Laws that seek to ban drag performances are cropping up in state legislatures across the United States, and their effects could go beyond just entertaining shows. There are at least 32 bills currently in the state legislatures seeking to ban drag shows, with some specifying that exposure to the LGBTQ+ community is child abuse, with most banning minors and drag performers from public spaces. These bills have been introduced in at least 14 states, including Arizona, Arkansas, Idaho, Kansas, Minnesota, Missouri, Montana, Nebraska, North Dakota, Oklahoma, South Carolina, Tennessee, Texas, and West Virginia.
The ACLU is tracking 278 anti-LGBTQ+ bills across 33 states, many of which target bathrooms, IDs, books, healthcare, education, and sports. While these bills are part of a nationwide effort to legislate trans people out of existence, banning drag specifically could be a step too far, according to Sybastian Smith, the Director of Organizing for the National Center for Transgender Equality.
“Five of these bills have specified that exposure to the LGBTQ+ community is child abuse, most of these bills ban minors and ban drag performers from public spaces. In fact, about six of these bills have defined drag performers as people who dressed and expressed differently from their ‘biological sex’ or ‘gender identity,’ and we have concerns that this also applies to everyday transgender people,” Smith told LGBTQ Nation.

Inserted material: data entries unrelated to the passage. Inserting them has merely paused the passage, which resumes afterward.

(* ===== verification/FileWrite.v ===== *)
(** * The write, truncate and flush handlers

    Model of the FUSE callbacks of src/rust_fuse/src/fs.rs that change the content of
    an open file: [write], the size part of [setattr] and the flushes behind [flush],
    [fsync], [release], [open] and [read], on the write buffers of WriteBuffer.v. *)

From stdpp Require Import prelude list numbers gmap sorting strings.
From Stdlib Require Import ZArith Lia.
From S2P Require Import Prelude PersistPlan ReadPlan Errno Crc32 CopyBinary BlockStore ReadCache FileRead WriteBuffer.

#[local] Open Scope Z_scope.

(** What the handlers look up in the handle table: the flags of the open call, the file
    of a handle, and the file and fence of its write ownership. *)
Record FileHandle : Type := {
  hd_flags : Z;
  hd_file_id : option Z;
  hd_write_fence : option (Z * WritePersistenceFence)
}.

Definition open_handle_count_for_file (handles : gmap Z FileHandle) (file_id : Z) : Z :=
  Z.of_nat (size (filter (fun e => hd_file_id e.2 = Some file_id) handles)).

Definition ws_set_fence (fence : WritePersistenceFence) (st : WriteState) : WriteState := {|
  ws_file_id := ws_file_id st; ws_file_size := ws_file_size st;
  ws_truncate_pending := ws_truncate_pending st; ws_kill_suidgid := ws_kill_suidgid st;
  ws_buffered_bytes := ws_buffered_bytes st; ws_load_error := ws_load_error st;
  ws_blocks := ws_blocks st; ws_persistence_fence := Some fence;
  ws_write_authorization := ws_write_authorization st |}.

(** A write request reaches the state of its handle. *)
Definition ws_for_write (file_id : Z) (kill : bool) (st : WriteState) : WriteState := {|
  ws_file_id := file_id; ws_file_size := ws_file_size st;
  ws_truncate_pending := ws_truncate_pending st; ws_kill_suidgid := ws_kill_suidgid st || kill;
  ws_buffered_bytes := ws_buffered_bytes st; ws_load_error := ws_load_error st;
  ws_blocks := ws_blocks st; ws_persistence_fence := ws_persistence_fence st;
  ws_write_authorization := ws_write_authorization st |}.

Definition ws_add_buffered (n : Z) (st : WriteState) : WriteState := {|
  ws_file_id := ws_file_id st; ws_file_size := ws_file_size st;
  ws_truncate_pending := ws_truncate_pending st; ws_kill_suidgid := ws_kill_suidgid st;
  ws_buffered_bytes := sat_add (ws_buffered_bytes st) n; ws_load_error := ws_load_error st;
  ws_blocks := ws_blocks st; ws_persistence_fence := ws_persistence_fence st;
  ws_write_authorization := ws_write_authorization st |}.

(** A size change reaches the state of its handle. *)
Definition ws_for_truncate (file_id new_size : Z) (kill : bool) (authorization : option FileWriteAuthorization)
    (st : WriteState) : WriteState := {|
  ws_file_id := file_id; ws_file_size := new_size;
  ws_truncate_pending := true; ws_kill_suidgid := ws_kill_suidgid st || kill;
  ws_buffered_bytes := ws_buffered_bytes st; ws_load_error := ws_load_error st;
  ws_blocks := ws_blocks st; ws_persistence_fence := ws_persistence_fence st;
  ws_write_authorization := authorization |}.

Definition attach_write_persistence_fence_for_handle (handles : gmap Z FileHandle) (fh : Z) (st : WriteState)
    : outcome Z WriteState :=
  match ws_persistence_fence st with
  | Some _ => Ok st
  | None =>
      match (h ← handles !! fh; hd_write_fence h) with
      | None => Err EIO
      | Some (ownership_file_id, fence) =>
          if negb (ownership_file_id =? ws_file_id st) then Err EIO else Ok (ws_set_fence fence st)
      end
  end.

Definition is_pending_of (file_id : Z) (st : WriteState) : bool :=
  (ws_file_id st =? file_id) && write_state_has_pending_changes st.

(** The states of other handles of the file that have unflushed changes. *)
Definition pending_siblings (file_id except_fh : Z) (states : gmap Z WriteState) : list (Z * WriteState) :=
  map_to_list (filter (fun e => e.1 <> except_fh /\ is_pending_of file_id e.2 = true) states).

(** [take_write_states_for_file_except]: the handle's own state, the pending states of
    its siblings, and what stays in the table. *)
Definition take_write_states_for_file_except (file_id except_fh : Z) (states : gmap Z WriteState)
    : option WriteState * list (Z * WriteState) * gmap Z WriteState :=
  let target := states !! except_fh in
  let states := delete except_fh states in
  let siblings := pending_siblings file_id except_fh states in
  (target, siblings, foldl (fun states e => delete e.1 states) states siblings).

(** Putting states back under their handles. *)
Definition put_states (l : list (Z * WriteState)) (states : gmap Z WriteState) : gmap Z WriteState :=
  foldl (fun states e => <[e.1 := e.2]> states) states l.

Section Handlers.
Context {R : Type} `{BlockRepo R} {M : Type} `{LinkedMapOk M} (cfg : FuseConfig).
Context (handles : gmap Z FileHandle).

Definition file_size_for_update_file_id_or_errno (mt : Mount (R := R) (M := M)) (file_id : Z) : outcome Z Z :=
  match repo_file_size (mt_repo mt) file_id with
  | Ok (Some size) => Ok size
  | Ok None => Err ENOENT
  | Err _ => Err EIO
  | Panic => Panic
  end.

(** [assemble_file_slice_authoritative]. *)
Definition assemble_file_slice_for_update (mt : Mount (R := R) (M := M))
    (file_id first_block last_block offset end_offset : Z) : outcome string bytes :=
  blocks ← repo_fetch_range (mt_repo mt) file_id first_block last_block (fz_block_size cfg);
  infallible (assemble_read_slice first_block last_block offset end_offset (fz_block_size cfg) blocks).

(** The probe that suppresses a write of bytes the file already has. *)
Definition unchanged_slice (mt : Mount (R := R) (M := M)) (file_id offset end_offset : Z) (data : bytes) : bool :=
  match assemble_file_slice_for_update mt file_id (offset / fz_block_size cfg)
          (sat_sub end_offset 1 / fz_block_size cfg) offset end_offset with
  | Ok existing => bool_decide (existing = data)
  | _ => false
  end.

(** The end of [write]: the data goes into the merged state, which is flushed at once
    when the threshold is reached or other handles have the file open. *)
Definition write_into_state (mt : Mount (R := R) (M := M)) (fh file_id offset : Z) (data : bytes)
    (sibling_states : list (Z * WriteState)) (states : gmap Z WriteState) (st : WriteState)
    : outcome Z Z * Mount :=
  let mt := mt_set_states states mt in
  match update_write_buffer cfg mt st offset data with
  | (Err errno, _, mt) => (Err errno, mt_set_states (<[fh := st]> states) mt)
  | (Panic, _, mt) => (Panic, mt)
  | (Ok _, st, mt) =>
      let st := ws_add_buffered (zlen data) st in
      if should_flush_write_state cfg (ws_buffered_bytes st) (open_handle_count_for_file handles file_id)
      then
        match flush_write_state cfg mt st with
        | (Err errno, st, mt) =>
            (Err errno, mt_set_states (put_states sibling_states (<[fh := st]> states)) mt)
        | (Panic, _, mt) => (Panic, mt)
        | (Ok _, st, mt) =>
            (Ok (zlen data),
             mt_set_states (if write_state_has_pending_changes st then <[fh := st]> states else states) mt)
        end
      else (Ok (zlen data), mt_set_states (<[fh := st]> states) mt)
  end.

(** [write], after the request has been matched with a writable handle of the file;
    the block size is positive. *)
Definition write (mt : Mount (R := R) (M := M)) (fh file_id offset : Z) (data : bytes) (kill_suidgid : bool)
    : outcome Z Z * Mount :=
  if bool_decide (data = []) then (Ok 0, mt)
  else
    let '(existing_state, sibling_states, states) :=
      take_write_states_for_file_except file_id fh (mt_write_states mt) in
    match
      match existing_state with
      | Some st => Ok (ws_file_size st)
      | None => file_size_for_update_file_id_or_errno mt file_id
      end
    with
    | Err errno => (Err errno, mt_set_states (put_states sibling_states states) mt)
    | Panic => (Panic, mt)
    | Ok existing_size =>
        let existing_size := foldr Z.max existing_size ((fun e => ws_file_size e.2) <$> sibling_states) in
        let has_sibling_states := negb (bool_decide (sibling_states = [])) in
        let end_offset := sat_add offset (zlen data) in
        if negb (bool_decide (is_Some existing_state)) && negb has_sibling_states && (offset <=? existing_size)
           && (end_offset <=? existing_size) && negb kill_suidgid
           && unchanged_slice mt file_id offset end_offset data
        then (Ok (zlen data), mt)
        else
          let st := ws_for_write file_id kill_suidgid
                      (default (new_write_state file_id existing_size false) existing_state) in
          match attach_write_persistence_fence_for_handle handles fh st with
          | Err errno => (Err errno, mt_set_states (put_states sibling_states (<[fh := st]> states)) mt)
          | Panic => (Panic, mt)
          | Ok st =>
              write_into_state mt fh file_id offset data sibling_states states
                (foldl (fun st e => merge_write_state_into st e.2 (fz_block_size cfg)) st sibling_states)
          end
    end.

(** [flush_write_state_for_handle], behind flush, fsync and release. *)
Definition flush_write_state_for_handle (mt : Mount (R := R) (M := M)) (fh : Z) : outcome Z bool * Mount :=
  match mt_write_states mt !! fh with
  | None => (Ok false, mt)
  | Some st =>
      if negb (write_state_has_pending_changes st) then (Ok false, mt)
      else
        match attach_write_persistence_fence_for_handle handles fh st with
        | Err errno => (Err errno, mt)
        | Panic => (Panic, mt)
        | Ok st =>
            match flush_write_state cfg mt st with
            | (Err errno, _, mt) => (Err errno, mt)
            | (Panic, _, mt) => (Panic, mt)
            | (Ok _, st, mt) =>
                (Ok true,
                 mt_set_states (if write_state_has_pending_changes st then <[fh := st]> (mt_write_states mt)
                                else delete fh (mt_write_states mt)) mt)
            end
        end
  end.

(** [flush_pending_write_states_for_file_except]: the copies taken at the start are
    flushed one after the other. *)
Fixpoint flush_pending_loop (pending : list (Z * WriteState)) (mt : Mount (R := R) (M := M))
    : outcome Z unit * Mount :=
  match pending with
  | [] => (Ok tt, mt)
  | (fh, st) :: pending =>
      match flush_write_state cfg mt st with
      | (Err errno, _, mt) => (Err errno, mt)
      | (Panic, _, mt) => (Panic, mt)
      | (Ok _, st, mt) =>
          flush_pending_loop pending
            (mt_set_states (if write_state_has_pending_changes st then <[fh := st]> (mt_write_states mt)
                            else delete fh (mt_write_states mt)) mt)
      end
  end.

One of the bills, House Bill 359 in Montana, would ban minors from attending drag shows, ban drag performances from public libraries and schools, and ban minors from entering any business that provides a drag show (labeling any such business a “sexually oriented business”). A drag performance is defined in the bill as “a performance in which a performer exhibits a gender identity that is different than the performer’s gender assigned at birth using clothing, makeup, or other physical markers and sings, lip syncs, dances, or otherwise performs for entertainment to appeal to a prurient interest.” According to Zooey Zephyr, the first and only transgender woman in the Montana House of Representatives, this wording could apply broadly not only to drag performers but to any transgender person in certain situations.
In addition, Tennessee’s House Bill 9 and North Dakota’s House Bill 1333 ban drag from being performed on any public property, which would mean drag would not be permitted at Pride events. It could also theoretically mean that a transgender person dressing in clothing matching their gender identity but not their sex assigned at birth could be arrested if they did anything constituting a performance, such as lip-syncing to a song they were listening to.